| About this exercise |
Lines from the line with "(** A clamped" to the line with "ctx g ≠ None → canceledErr" in the entries below, and only those, must be output exactly, with both ends included.

| Recorded data |
= Beginning of Section =

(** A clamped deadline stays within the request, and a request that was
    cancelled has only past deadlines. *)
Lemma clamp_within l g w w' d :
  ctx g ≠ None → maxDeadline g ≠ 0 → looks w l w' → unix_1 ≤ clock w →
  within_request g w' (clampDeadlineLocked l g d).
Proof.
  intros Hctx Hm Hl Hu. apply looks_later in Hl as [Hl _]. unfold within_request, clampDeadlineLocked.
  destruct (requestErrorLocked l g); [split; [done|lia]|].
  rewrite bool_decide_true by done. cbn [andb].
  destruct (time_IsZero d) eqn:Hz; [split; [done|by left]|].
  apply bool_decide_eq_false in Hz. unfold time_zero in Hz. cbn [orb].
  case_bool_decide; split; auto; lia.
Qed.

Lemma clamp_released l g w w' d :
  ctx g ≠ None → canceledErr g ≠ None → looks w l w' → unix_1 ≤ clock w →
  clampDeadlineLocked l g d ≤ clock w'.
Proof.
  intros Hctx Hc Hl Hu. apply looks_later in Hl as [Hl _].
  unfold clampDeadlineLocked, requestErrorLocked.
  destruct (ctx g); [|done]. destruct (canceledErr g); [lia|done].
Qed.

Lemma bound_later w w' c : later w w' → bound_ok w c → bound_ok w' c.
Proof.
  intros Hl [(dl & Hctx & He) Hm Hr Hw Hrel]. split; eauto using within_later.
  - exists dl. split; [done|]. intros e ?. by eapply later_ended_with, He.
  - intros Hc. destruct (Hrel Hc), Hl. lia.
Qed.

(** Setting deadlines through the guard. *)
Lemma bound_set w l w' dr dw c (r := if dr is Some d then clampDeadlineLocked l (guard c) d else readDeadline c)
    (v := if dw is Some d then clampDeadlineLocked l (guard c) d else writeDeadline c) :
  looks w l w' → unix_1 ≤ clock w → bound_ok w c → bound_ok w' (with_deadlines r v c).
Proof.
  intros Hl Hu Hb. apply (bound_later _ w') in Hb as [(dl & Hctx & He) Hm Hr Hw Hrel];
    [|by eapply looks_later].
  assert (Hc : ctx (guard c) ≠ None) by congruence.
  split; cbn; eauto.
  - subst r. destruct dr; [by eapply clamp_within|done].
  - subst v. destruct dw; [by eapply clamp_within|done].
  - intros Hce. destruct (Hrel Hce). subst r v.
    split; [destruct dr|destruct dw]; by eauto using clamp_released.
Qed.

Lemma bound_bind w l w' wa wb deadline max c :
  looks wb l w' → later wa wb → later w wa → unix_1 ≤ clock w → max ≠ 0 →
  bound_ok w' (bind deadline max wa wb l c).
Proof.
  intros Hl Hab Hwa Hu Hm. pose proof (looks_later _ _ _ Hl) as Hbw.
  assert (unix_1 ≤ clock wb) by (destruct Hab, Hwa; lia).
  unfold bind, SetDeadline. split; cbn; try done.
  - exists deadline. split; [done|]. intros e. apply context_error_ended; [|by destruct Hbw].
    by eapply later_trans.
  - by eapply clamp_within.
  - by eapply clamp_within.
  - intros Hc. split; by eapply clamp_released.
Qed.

= End of Section =
= Beginning of Section =

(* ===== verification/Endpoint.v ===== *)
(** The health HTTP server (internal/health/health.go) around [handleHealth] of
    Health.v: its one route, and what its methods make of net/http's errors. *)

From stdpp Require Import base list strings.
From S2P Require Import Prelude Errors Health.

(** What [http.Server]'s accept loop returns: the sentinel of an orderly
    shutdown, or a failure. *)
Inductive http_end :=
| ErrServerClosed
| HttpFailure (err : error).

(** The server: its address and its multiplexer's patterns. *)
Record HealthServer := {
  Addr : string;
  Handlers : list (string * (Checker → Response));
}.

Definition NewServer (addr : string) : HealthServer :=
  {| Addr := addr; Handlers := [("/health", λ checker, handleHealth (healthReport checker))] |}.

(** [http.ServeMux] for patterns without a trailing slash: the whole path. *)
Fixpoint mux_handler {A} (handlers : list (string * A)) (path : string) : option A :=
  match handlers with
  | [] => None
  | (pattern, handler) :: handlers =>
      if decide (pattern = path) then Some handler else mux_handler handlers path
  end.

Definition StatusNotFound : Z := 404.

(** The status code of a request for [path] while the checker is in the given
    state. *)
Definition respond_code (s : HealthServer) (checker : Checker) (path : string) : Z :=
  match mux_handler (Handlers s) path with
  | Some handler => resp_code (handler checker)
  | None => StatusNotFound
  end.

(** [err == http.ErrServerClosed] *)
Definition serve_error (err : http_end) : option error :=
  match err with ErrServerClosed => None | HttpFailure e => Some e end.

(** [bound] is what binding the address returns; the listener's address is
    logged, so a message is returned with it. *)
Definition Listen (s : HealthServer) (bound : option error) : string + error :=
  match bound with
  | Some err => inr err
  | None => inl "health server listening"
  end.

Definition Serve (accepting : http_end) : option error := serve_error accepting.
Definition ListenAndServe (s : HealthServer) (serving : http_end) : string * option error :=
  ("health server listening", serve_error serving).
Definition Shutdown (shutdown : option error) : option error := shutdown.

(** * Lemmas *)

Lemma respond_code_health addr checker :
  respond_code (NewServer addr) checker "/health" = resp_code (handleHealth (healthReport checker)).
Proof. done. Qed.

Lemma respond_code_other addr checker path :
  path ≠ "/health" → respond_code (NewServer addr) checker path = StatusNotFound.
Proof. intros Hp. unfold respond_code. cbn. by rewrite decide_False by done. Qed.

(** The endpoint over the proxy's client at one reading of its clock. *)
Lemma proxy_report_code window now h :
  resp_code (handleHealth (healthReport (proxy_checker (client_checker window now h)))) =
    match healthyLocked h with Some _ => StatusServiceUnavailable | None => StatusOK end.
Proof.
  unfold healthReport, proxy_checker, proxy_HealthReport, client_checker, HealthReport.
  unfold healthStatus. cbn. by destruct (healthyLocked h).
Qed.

= End of Section =

| Solution for this problem |
(** A clamped deadline stays within the request, and a request that was
    cancelled has only past deadlines. *)
Lemma clamp_within l g w w' d :
  ctx g ≠ None → maxDeadline g ≠ 0 → looks w l w' → unix_1 ≤ clock w →
  within_request g w' (clampDeadlineLocked l g d).
Proof.
  intros Hctx Hm Hl Hu. apply looks_later in Hl as [Hl _]. unfold within_request, clampDeadlineLocked.
  destruct (requestErrorLocked l g); [split; [done|lia]|].
  rewrite bool_decide_true by done. cbn [andb].
  destruct (time_IsZero d) eqn:Hz; [split; [done|by left]|].
  apply bool_decide_eq_false in Hz. unfold time_zero in Hz. cbn [orb].
  case_bool_decide; split; auto; lia.
Qed.

Lemma clamp_released l g w w' d :
  ctx g ≠ None → canceledErr g ≠ None → looks w l w' → unix_1 ≤ clock w →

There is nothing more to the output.